Republican Sens. John Warner of Virginia, John McCain of Arizona and Lindsey Graham of South Carolina have said that a law Bush signed last month prohibits water-boarding. The three are the sponsors of the Military Commissions Act, which authorized the administration to continue its interrogations of enemy combatants.

Graham, a military lawyer who serves in the Air Force Reserve, reaffirmed that view in an interview last week with McClatchy Newspapers.

"Water-boarding, in my opinion, would cause extreme physical and psychological pain and suffering, and it very much could run afoul of the War Crimes Act," he said, referring to a 1996 law. "It could very much open people up to prosecution under the War Crimes Act, as well as be a violation of the Detainees Treatment Act."

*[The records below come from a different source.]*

(** The [while True] loop of [stream], up to the next [yield] or the end. *)
Fixpoint stream_while (fuel : nat) (q : qid) : M (option (dict attr_value)) :=
  match fuel with
  | O => out_of_fuel
  | S fuel' =>
      resp ← with_fuel (fun fuel => wait_for_get fuel q);
      if type_is resp "!re" then ret (Some (r_attrs resp))
      else if type_is resp "!done" then ret None
      else if type_is resp "!trap" || type_is resp "!fatal" then
        let msg :=
          match dict_get (r_attrs resp) (lit "message") with
          | Some v => Message v
          | None => StrOfAttrs (r_attrs resp)
          end in
        raise (APIError msg (AStr []))
      else stream_while fuel' q
  end.

(** Run the generator body from inside the [try] until it yields or leaves
    the [try]; leaving runs the [finally] block. *)
Definition stream_run (tag : Z) (q : qid) (body : M (option (dict attr_value)))
    : script -> engine -> generator * result delivery * script * engine :=
  fun s e =>
    let '(r, s1, e1) := body s e in
    match r with
    | OutOfFuel => (Suspended tag q, OutOfFuel, s1, e1)
    | Ok (Some attrs) => (Suspended tag q, Ok (Item attrs), s1, e1)
    | _ =>
        let '(rf, s2, e2) := stream_finally tag s1 e1 in
        match rf, r with
        | OutOfFuel, _ => (Suspended tag q, OutOfFuel, s2, e2)
        | Raise x, _ => (Finished, Ok (Throws x), s2, e2)
        | Ok _, Raise x => (Finished, Ok (Throws x), s2, e2)
        | Ok _, _ => (Finished, Ok Stop, s2, e2)
        end
    end.

(** [await gen.__anext__()] *)
Definition anext (g : generator)
    : script -> engine -> generator * result delivery * script * engine :=
  fun s e =>
    match g with
    | Created path params queries =>
        let '(r, s1, e1) :=
          (tag ← _next_tag;
           let words := _build_words path params queries tag in
           q ← new_queue;
           pending_set tag q;;
           ret (tag, words, q)) s e in
        match r with
        | Ok (tag, words, q) =>
            stream_run tag q
              (with_lock (sentence ← lift (build_sentence words);
                          _send_raw sentence);;
               with_fuel (fun fuel => stream_while fuel q)) s1 e1
        | Raise x => (Finished, Ok (Throws x), s1, e1)
        | OutOfFuel => (g, OutOfFuel, s1, e1)
        end
    | Suspended tag q =>
        stream_run tag q (with_fuel (fun fuel => stream_while fuel q)) s e
    | Finished => (Finished, Ok Stop, s, e)
    end.


End client.

End router_client.

(** ** [src/core/router_manager.py] *)

Module router_manager.

(** A router object ([RouterROS6] or [RouterROS7]), by identity. *)
Definition rid := nat.

Record RouterEntry := Entry {
  alias : str;
  host : str;
  username : str;
  password : str;
  port : Z;
  use_ssl : bool;
  ros_version : Z;
  standalone : bool;
  owner_id : Z;
  router : option rid;
  detected_version : Z;
}.

(** What the manager can observe of a router object: its class, whether
    [connect()] succeeded on it, and whether [close()] was called on it. *)
Record router_obj := RouterObj {
  variant : Z;
  is_connected : bool;
  closed : bool;
}.

Record manager := Manager {
  _entries : gmap Z (dict RouterEntry);  (* user_id -> {alias -> RouterEntry} *)
  _active : gmap Z (option str);         (* user_id -> active alias *)
  routers : gmap rid router_obj;         (* the router objects created so far *)
  next_router : rid;                     (* the next fresh router object *)
  registry : gmap Z (dict RouterEntry);  (* the contents of REGISTRY_FILE *)
}.

Definition set_entries (v : gmap Z (dict RouterEntry)) (m : manager) : manager :=
  Manager v (_active m) (routers m) (next_router m) (registry m).
Definition set_active (v : gmap Z (option str)) (m : manager) : manager :=
  Manager (_entries m) v (routers m) (next_router m) (registry m).
Definition set_routers (v : gmap rid router_obj) (m : manager) : manager :=
  Manager (_entries m) (_active m) v (next_router m) (registry m).
Definition set_next_router (v : rid) (m : manager) : manager :=
  Manager (_entries m) (_active m) (routers m) v (registry m).
Definition set_registry (v : gmap Z (dict RouterEntry)) (m : manager) : manager :=
  Manager (_entries m) (_active m) (routers m) (next_router m) v.

(** What the network answers to one connection attempt of
    [_create_and_connect]. *)
Inductive attempt :=
  | ConnectRaises (x : exn)             (* [router.connect()] raised *)
  | ConnectFails                        (* [router.connect()] returned [False] *)
  | ResourceRaises (x : exn)            (* connected; [get_system_resource()] raised *)
  | Resource (res : dict attr_value).   (* connected; its result *)

(** The outside world of one call: the answer to an attempt with each
    protocol version, and the exception of the registry write, if any. *)
Record world := World {
  attempt_with : Z -> attempt;
  save_raises : option exn;
}.

(** [c in s] for a one-character [c]. *)
Definition contains (s : str) (c : Z) : bool := bool_decide (c ∈ s).

(** ["ros-version" in res and "7" in str(res.get("ros-version", ""))] *)
Definition reports_ros7 (res : dict attr_value) : bool :=
  match dict_get res (lit "ros-version") with
  | Some (AStr v) => contains v 55
  | Some ATrue => contains (lit "True") 55
  | None => false
  end.

(** The [for ver in versions_to_try] loop of [_create_and_connect]. *)
Fixpoint try_versions (w : world) (versions : list Z) (m : manager)
    : result (option rid * Z) * manager :=
  match versions with
  | [] => (Ok (None, 0), m)
  | ver :: versions' =>
      let r := next_router m in
      let obj := RouterObj (if ver =? 7 then 7 else 6) false false in
      let m := set_next_router (S r) (set_routers (<[r := obj]> (routers m)) m) in
      match attempt_with w ver with
      | ConnectRaises x =>
          if router_client.is_Exception x then try_versions w versions' m
          else (Raise x, m)
      | ConnectFails => try_versions w versions' m
      | ResourceRaises x =>
          let m := set_routers (<[r := RouterObj (variant obj) true false]> (routers m)) m in
          if router_client.is_Exception x then try_versions w versions' m
          else (Raise x, m)
      | Resource res =>
          match res with
          | [] =>
              (* [await router.close()] *)
              let m := set_routers (<[r := RouterObj (variant obj) false true]> (routers m)) m in
              try_versions w versions' m
          | _ :: _ =>
              let m := set_routers (<[r := RouterObj (variant obj) true false]> (routers m)) m in
              (Ok (Some r, if reports_ros7 res then 7 else ver), m)
          end
      end
  end.

(** Auto-detect ROS version and connect. Returns [(router, version)]. *)
Definition _create_and_connect (w : world) (entry : RouterEntry) (m : manager)
    : result (option rid * Z) * manager :=
  let versions_to_try :=
    if (ros_version entry =? 6) || (ros_version entry =? 7)
    then [ros_version entry] else [7; 6] in
  try_versions w versions_to_try m.

(** [RouterEntry.to_dict] followed by [from_dict]: what a saved entry is. *)
Definition saved_entry (e : RouterEntry) : RouterEntry :=
  Entry (alias e) (host e) (username e) (password e) (port e) (use_ssl e)
    (ros_version e) (standalone e) (owner_id e) None 0.

Definition _save_registry (w : world) (m : manager) : result unit * manager :=
  match save_raises w with
  | Some x => (Raise x, m)
  | None =>
      (Ok tt,
       set_registry
         ((fun routers_ => map (fun kv => (kv.1, saved_entry kv.2)) routers_)
            <$> _entries m) m)
  end.

(** The two messages of [add_router]. *)
Inductive message :=
  | CannotConnect (host : str) (port : Z)
  | ConnectedTo (host : str) (version : Z) (alias : str).
(** * Solar-Simulator: the per-frame simulation update (simulationUpdate.js)

  A shallow embedding of [updateCelestials], [updateSpacecraft],
  [updateTrajectoryLine], [updateAiPilot], [objectRadius] and
  [calculateFuturePosition], together with the three.js vector and
  quaternion operations they call.

  Numbers.  A JavaScript number that holds a finite value is a real
  number here ([R]); rounding is not modelled.  The one place where the
  source manufactures a non-number out of absent data ([objectRadius])
  is modelled with an explicit [NaN].  Where a property depends on
  rounding or overflow, the function is embedded a second time over
  binary64 (module [B64]).

  Objects.  The three module-level scratch vectors of simulationUpdate.js
  are a store ([Scratch]); a JavaScript variable bound to one of them is a
  reference ([vref]) and is read at the point of use, so that two names
  for one scratch vector alias as they do in the source. *)

From Stdlib Require Import Reals Lra Lia List Bool Psatz String.
From Stdlib Require PrimFloat FloatOps SpecFloat.
Import ListNotations.
Local Open Scope R_scope.

(** ** three.js: Vector3 *)

Record Vector3 : Type := mkVector3 { vx : R; vy : R; vz : R }.

Definition Reqb (a b : R) : bool := if Req_dec_T a b then true else false.

Module V3.

(** [new THREE.Vector3()] *)
Definition zero : Vector3 := mkVector3 0 0 0.

Definition set (x y z : R) : Vector3 := mkVector3 x y z.

Definition add (a v : Vector3) : Vector3 :=
  mkVector3 (vx a + vx v) (vy a + vy v) (vz a + vz v).

Definition subVectors (a b : Vector3) : Vector3 :=
  mkVector3 (vx a - vx b) (vy a - vy b) (vz a - vz b).

Definition multiplyScalar (a : Vector3) (s : R) : Vector3 :=
  mkVector3 (vx a * s) (vy a * s) (vz a * s).

(** [divideScalar(s) { return this.multiplyScalar(1 / s) }] *)
Definition divideScalar (a : Vector3) (s : R) : Vector3 :=
  multiplyScalar a (1 / s).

A revised U.S. Army Field Manual published last month bans water-boarding as "cruel, inhuman and degrading treatment."

But the torture continues, and the Bushies make no apologies. Because Bush and Cheney believe that they are above the law. They think they can do whatever they please, as long as they tell us that they're doing it to protect the American people.

The truth, however, is that the Bush administration has made us less safe.

We cannot win the "war on terror" if we're regarded as aggressors and torturers.

1 comment:

  1. From CNN...

    The White House said today that Vice President Dick Cheney was not talking about a torture technique known as "water boarding" when he said dunking terrorism suspects in water during questioning was a "no-brainer."

    Yeah. Right. Whatever you say, Dicky.